Saved entries

============================================================

(* ===== verification/Tree.v ===== *)
(** * Tree.v: nodes linked in a tree (src/src/Bolt/node.cc, bucket.cc)

    The operations of [Node] that follow its links to its parent, children
    and bucket, with the part of [Bucket] they rely on: the cache of nodes
    by page id, and the materialisation of a node from its page. *)
From S2P Require Import Bytes.
From S2P Require Import Page.
From S2P Require Import FreeList.
From S2P Require Import Meta.
From S2P Require Import Node.
From S2P Require Import World.
From S2P Require Import Pager.

(** ** Constants of bucket.h *)

Definition MINFILLPERCENT : Q := 1 # 10.
Definition MAXFILLPERCENT : Q := 1.
Definition DEFAULTFILLPERCENT : Q := 1 # 2.

(** [Bucket::Bucket(tx)] *)
Definition Bucket_new (t : txptr) : Bucket :=
  {| bucketHeader_ := bucketHeader_reset; tx_ := t; buckets_ := ∅; page_ := None;
     rootNode_ := None; nodes_ := ∅; fillPercent_ := DEFAULTFILLPERCENT;
     Bucket_parentNode_ := None |}.

(** ** The node cache of a bucket *)

(** [getCachedNode(pgid)] *)
Definition getCachedNode (w : World) (b : bptr) (pgid : Z) : res (option nptr) :=
  v ← bucket_of w b; Ok (nodes_ v !! pgid).

(** [eraseCachedNode(pgid)] *)
Definition eraseCachedNode (b : bptr) (pgid : Z) : M unit :=
  upd_bucket b (fun v => bset_nodes_ (delete pgid (nodes_ v)) v).

(** [Bucket::getNode(pgid, parentNode)]: the parameter [parentNode] is not
    used, the member [parentNode_] is. *)
Definition getNode (b : bptr) (pgid : Z) (parentNode : option nptr) : M nptr :=
  v ← get_bucket b;
  match nodes_ v !! pgid with
  | Some n => ret n
  | None =>
      node ← new_node (Node_new b (Bucket_parentNode_ v));
      _ ← match Bucket_parentNode_ v with
          | None => upd_bucket b (bset_rootNode_ (Some node))
          | Some p => upd_node p (addChild node)
          end;
      v ← get_bucket b;
      _ ← match page_ v with
          | Some _ => ret tt
          | None =>
              p ← reads (fun w => getPage w (tx_ v) pgid);
              upd_bucket b (bset_page_ p)
          end;
      v ← get_bucket b;
      p ← match page_ v with Some p => ret p | None => fail LogFatal end;
      n ← get_node node;
      n' ← page_read p (fun m o => Node.read n m o);
      _ ← put_node node n';
      _ ← upd_bucket b (fun v => bset_nodes_ (<[pgid := node]> (nodes_ v)) v);
      ret node
  end.

(** [Bucket::getPageNode(pageId, node, page)]: [node] and [page] *)
Definition getPageNode (w : World) (b : bptr) (pageId : Z)
    : res (option nptr * option PagePtr) :=
  v ← bucket_of w b;
  if root (bucketHeader_ v) =? 0 then
    match rootNode_ v with
    | Some n => Ok (Some n, None)
    | None => Ok (None, page_ v)
    end
  else
    match nodes_ v !! pageId with
    | Some n => Ok (Some n, None)
    | None => p ← getPage w (tx_ v) pageId; Ok (None, p)
    end.

(** [Bucket::getTotalPageNumber()], a [uint32_t] *)
Definition getTotalPageNumber (w : World) (b : bptr) : res Z :=
  v ← bucket_of w b; mt ← tx_meta w (tx_ v); Ok (wrap32 (totalPageNumber_ mt)).

(** ** Node operations through the store *)

(** [node->put(...)] *)
Definition Node_put (n : nptr) (oldKey newKey value : Item) (pageId flag : Z) : M bool :=
  v ← get_node n;
  total ← reads (fun w => getTotalPageNumber w (bucket_ v));
  '(r, v) ← lift (Node.put total v oldKey newKey value pageId flag);
  _ ← put_node n v;
  ret r.

(** [node->del(key)] *)
Definition Node_del (n : nptr) (key : Item) : M bool :=
  v ← get_node n;
  '(r, v) ← lift (Node.del v key);
  _ ← put_node n v;
  ret r.

(** [Node::free()] *)
Definition Node_free (n : nptr) : M unit :=
  v ← get_node n;
  if pageId_ v =? 0 then ret tt
  else
    b ← get_bucket (bucket_ v);
    mt ← reads (fun w => tx_meta w (tx_ b));
    p ← reads (fun w => getPage w (tx_ b) (pageId_ v));
    _ ← Tx_free (txid_ mt) p;
    upd_node n (set_pageId 0).

(** [childAt(index)] *)
Definition childAt (n : nptr) (index : Z) : M (option nptr) :=
  v ← get_node n;
  if isLeaf_ v then ret None
  else if index <? 0 then fail OutOfBounds
  else
    match inodeList_ v !! Z.to_nat index with
    | None => fail OutOfBounds
    | Some x => c ← getNode (bucket_ v) (i_pageId x) (Some n); ret (Some c)
    end.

============================================================

■ TASK INSTRUCTIONS ■
All the entries should be written out again precisely.

■ RESULT BELOW ■
(* ===== verification/Tree.v ===== *)
(** * Tree.v: nodes linked in a tree (src/src/Bolt/node.cc, bucket.cc)

    The operations of [Node] that follow its links to its parent, children
    and bucket, with the part of [Bucket] they rely on: the cache of nodes
    by page id, and the materialisation of a node from its page. *)
From S2P Require Import Bytes.
From S2P Require Import Page.
From S2P Require Import FreeList.
From S2P Require Import Meta.
From S2P Require Import Node.
From S2P Require Import World.
From S2P Require Import Pager.

(** ** Constants of bucket.h *)

Definition MINFILLPERCENT : Q := 1 # 10.
Definition MAXFILLPERCENT : Q := 1.
Definition DEFAULTFILLPERCENT : Q := 1 # 2.

(** [Bucket::Bucket(tx)] *)
Definition Bucket_new (t : txptr) : Bucket :=
  {| bucketHeader_ := bucketHeader_reset; tx_ := t; buckets_ := ∅; page_ := None;
     rootNode_ := None; nodes_ := ∅; fillPercent_ := DEFAULTFILLPERCENT;
     Bucket_parentNode_ := None |}.

(** ** The node cache of a bucket *)

(** [getCachedNode(pgid)] *)
Definition getCachedNode (w : World) (b : bptr) (pgid : Z) : res (option nptr) :=
  v ← bucket_of w b; Ok (nodes_ v !! pgid).

(** [eraseCachedNode(pgid)] *)
Definition eraseCachedNode (b : bptr) (pgid : Z) : M unit :=
  upd_bucket b (fun v => bset_nodes_ (delete pgid (nodes_ v)) v).

(** [Bucket::getNode(pgid, parentNode)]: the parameter [parentNode] is not
    used, the member [parentNode_] is. *)
Definition getNode (b : bptr) (pgid : Z) (parentNode : option nptr) : M nptr :=
  v ← get_bucket b;
  match nodes_ v !! pgid with
  | Some n => ret n
  | None =>
      node ← new_node (Node_new b (Bucket_parentNode_ v));
      _ ← match Bucket_parentNode_ v with
          | None => upd_bucket b (bset_rootNode_ (Some node))
          | Some p => upd_node p (addChild node)
          end;
      v ← get_bucket b;
      _ ← match page_ v with
          | Some _ => ret tt
          | None =>
              p ← reads (fun w => getPage w (tx_ v) pgid);
              upd_bucket b (bset_page_ p)
          end;
      v ← get_bucket b;
      p ← match page_ v with Some p => ret p | None => fail LogFatal end;
      n ← get_node node;
      n' ← page_read p (fun m o => Node.read n m o);
      _ ← put_node node n';
      _ ← upd_bucket b (fun v => bset_nodes_ (<[pgid := node]> (nodes_ v)) v);
      ret node
  end.

(** [Bucket::getPageNode(pageId, node, page)]: [node] and [page] *)
Definition getPageNode (w : World) (b : bptr) (pageId : Z)
    : res (option nptr * option PagePtr) :=
  v ← bucket_of w b;
  if root (bucketHeader_ v) =? 0 then
    match rootNode_ v with
    | Some n => Ok (Some n, None)
    | None => Ok (None, page_ v)
    end
  else
    match nodes_ v !! pageId with
    | Some n => Ok (Some n, None)
    | None => p ← getPage w (tx_ v) pageId; Ok (None, p)
    end.

(** [Bucket::getTotalPageNumber()], a [uint32_t] *)
Definition getTotalPageNumber (w : World) (b : bptr) : res Z :=
  v ← bucket_of w b; mt ← tx_meta w (tx_ v); Ok (wrap32 (totalPageNumber_ mt)).

(** ** Node operations through the store *)

(** [node->put(...)] *)
Definition Node_put (n : nptr) (oldKey newKey value : Item) (pageId flag : Z) : M bool :=
  v ← get_node n;
  total ← reads (fun w => getTotalPageNumber w (bucket_ v));
  '(r, v) ← lift (Node.put total v oldKey newKey value pageId flag);
  _ ← put_node n v;
  ret r.

(** [node->del(key)] *)
Definition Node_del (n : nptr) (key : Item) : M bool :=
  v ← get_node n;
  '(r, v) ← lift (Node.del v key);
  _ ← put_node n v;
  ret r.

(** [Node::free()] *)
Definition Node_free (n : nptr) : M unit :=
  v ← get_node n;
  if pageId_ v =? 0 then ret tt
  else
    b ← get_bucket (bucket_ v);
    mt ← reads (fun w => tx_meta w (tx_ b));
    p ← reads (fun w => getPage w (tx_ b) (pageId_ v));
    _ ← Tx_free (txid_ mt) p;
    upd_node n (set_pageId 0).

(** [childAt(index)] *)
Definition childAt (n : nptr) (index : Z) : M (option nptr) :=
  v ← get_node n;
  if isLeaf_ v then ret None
  else if index <? 0 then fail OutOfBounds
  else
    match inodeList_ v !! Z.to_nat index with
    | None => fail OutOfBounds
    | Some x => c ← getNode (bucket_ v) (i_pageId x) (Some n); ret (Some c)
    end.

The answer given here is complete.